*** Begin section ***
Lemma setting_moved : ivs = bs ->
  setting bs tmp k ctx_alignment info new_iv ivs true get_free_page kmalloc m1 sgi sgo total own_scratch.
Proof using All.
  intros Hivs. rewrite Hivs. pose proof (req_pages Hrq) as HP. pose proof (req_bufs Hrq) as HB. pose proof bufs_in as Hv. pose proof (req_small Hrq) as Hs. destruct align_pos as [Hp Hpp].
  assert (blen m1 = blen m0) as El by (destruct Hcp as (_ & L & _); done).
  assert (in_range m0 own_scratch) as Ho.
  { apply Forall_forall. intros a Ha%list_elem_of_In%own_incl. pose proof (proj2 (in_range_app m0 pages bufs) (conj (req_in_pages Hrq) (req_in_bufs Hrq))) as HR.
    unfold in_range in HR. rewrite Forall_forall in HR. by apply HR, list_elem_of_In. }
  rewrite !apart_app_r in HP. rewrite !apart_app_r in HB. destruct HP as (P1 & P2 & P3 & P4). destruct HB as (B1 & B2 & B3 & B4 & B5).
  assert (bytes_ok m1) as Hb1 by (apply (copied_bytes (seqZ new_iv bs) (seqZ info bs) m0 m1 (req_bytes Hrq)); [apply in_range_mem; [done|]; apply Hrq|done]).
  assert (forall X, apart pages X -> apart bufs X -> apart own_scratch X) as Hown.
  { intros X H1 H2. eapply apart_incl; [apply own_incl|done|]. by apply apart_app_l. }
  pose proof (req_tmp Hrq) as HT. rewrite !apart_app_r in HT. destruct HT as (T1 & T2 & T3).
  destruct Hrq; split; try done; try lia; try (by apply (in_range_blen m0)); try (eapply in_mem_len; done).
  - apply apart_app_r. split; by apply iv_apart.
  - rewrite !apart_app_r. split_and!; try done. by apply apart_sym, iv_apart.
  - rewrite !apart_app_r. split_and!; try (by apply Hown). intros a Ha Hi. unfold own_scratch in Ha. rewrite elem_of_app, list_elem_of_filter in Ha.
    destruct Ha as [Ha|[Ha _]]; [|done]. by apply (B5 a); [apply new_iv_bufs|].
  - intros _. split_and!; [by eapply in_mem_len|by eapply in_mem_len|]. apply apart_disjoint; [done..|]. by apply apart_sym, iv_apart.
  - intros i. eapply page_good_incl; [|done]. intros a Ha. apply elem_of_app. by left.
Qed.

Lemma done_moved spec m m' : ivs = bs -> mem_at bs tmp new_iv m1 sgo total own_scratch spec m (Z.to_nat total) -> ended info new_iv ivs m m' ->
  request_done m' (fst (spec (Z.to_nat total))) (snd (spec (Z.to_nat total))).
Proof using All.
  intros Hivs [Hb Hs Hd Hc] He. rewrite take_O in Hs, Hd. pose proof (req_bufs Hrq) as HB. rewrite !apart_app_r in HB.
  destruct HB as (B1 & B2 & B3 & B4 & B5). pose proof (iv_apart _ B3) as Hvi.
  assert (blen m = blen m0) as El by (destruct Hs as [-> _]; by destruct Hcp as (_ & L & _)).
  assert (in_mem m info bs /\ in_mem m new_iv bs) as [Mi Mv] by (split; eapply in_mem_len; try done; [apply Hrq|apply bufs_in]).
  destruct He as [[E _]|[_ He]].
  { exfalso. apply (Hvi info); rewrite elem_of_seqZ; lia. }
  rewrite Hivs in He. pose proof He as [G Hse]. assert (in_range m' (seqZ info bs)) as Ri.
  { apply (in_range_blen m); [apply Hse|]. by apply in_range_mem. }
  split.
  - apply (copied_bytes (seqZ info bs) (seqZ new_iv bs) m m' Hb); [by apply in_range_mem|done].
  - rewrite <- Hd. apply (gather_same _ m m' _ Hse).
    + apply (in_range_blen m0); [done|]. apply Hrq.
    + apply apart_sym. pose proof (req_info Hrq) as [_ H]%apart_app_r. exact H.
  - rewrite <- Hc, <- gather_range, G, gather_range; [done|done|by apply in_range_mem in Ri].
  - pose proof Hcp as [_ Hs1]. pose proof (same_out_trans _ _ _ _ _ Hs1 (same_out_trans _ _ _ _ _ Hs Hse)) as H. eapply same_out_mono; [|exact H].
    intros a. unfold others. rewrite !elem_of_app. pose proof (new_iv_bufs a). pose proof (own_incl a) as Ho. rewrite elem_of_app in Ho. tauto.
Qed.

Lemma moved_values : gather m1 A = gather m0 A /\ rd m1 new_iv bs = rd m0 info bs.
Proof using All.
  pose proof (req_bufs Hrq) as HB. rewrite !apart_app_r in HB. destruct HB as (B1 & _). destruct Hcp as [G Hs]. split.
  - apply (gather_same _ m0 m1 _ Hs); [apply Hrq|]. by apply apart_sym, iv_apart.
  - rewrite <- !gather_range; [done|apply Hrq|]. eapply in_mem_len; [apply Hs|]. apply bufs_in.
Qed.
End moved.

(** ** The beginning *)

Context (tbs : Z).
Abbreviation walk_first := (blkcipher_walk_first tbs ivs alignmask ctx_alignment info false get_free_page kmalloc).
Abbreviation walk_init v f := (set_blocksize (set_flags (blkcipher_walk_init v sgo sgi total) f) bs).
*** End section ***
> _TASK GOAL_
Starting at the line that contains "[done|]. apply Hrq." and stopping after the line that contains "- apply (gather_same", write out every line exactly as it appears above, and no other line.

> _TASK OUTPUT_
    + apply (in_range_blen m0); [done|]. apply Hrq.
    + apply apart_sym. pose proof (req_info Hrq) as [_ H]%apart_app_r. exact H.
  - rewrite <- Hc, <- gather_range, G, gather_range; [done|done|by apply in_range_mem in Ri].
  - pose proof Hcp as [_ Hs1]. pose proof (same_out_trans _ _ _ _ _ Hs1 (same_out_trans _ _ _ _ _ Hs Hse)) as H. eapply same_out_mono; [|exact H].
    intros a. unfold others. rewrite !elem_of_app. pose proof (new_iv_bufs a). pose proof (own_incl a) as Ho. rewrite elem_of_app in Ho. tauto.
Qed.

Lemma moved_values : gather m1 A = gather m0 A /\ rd m1 new_iv bs = rd m0 info bs.
Proof using All.
  pose proof (req_bufs Hrq) as HB. rewrite !apart_app_r in HB. destruct HB as (B1 & _). destruct Hcp as [G Hs]. split.
  - apply (gather_same _ m0 m1 _ Hs); [apply Hrq|]. by apply apart_sym, iv_apart.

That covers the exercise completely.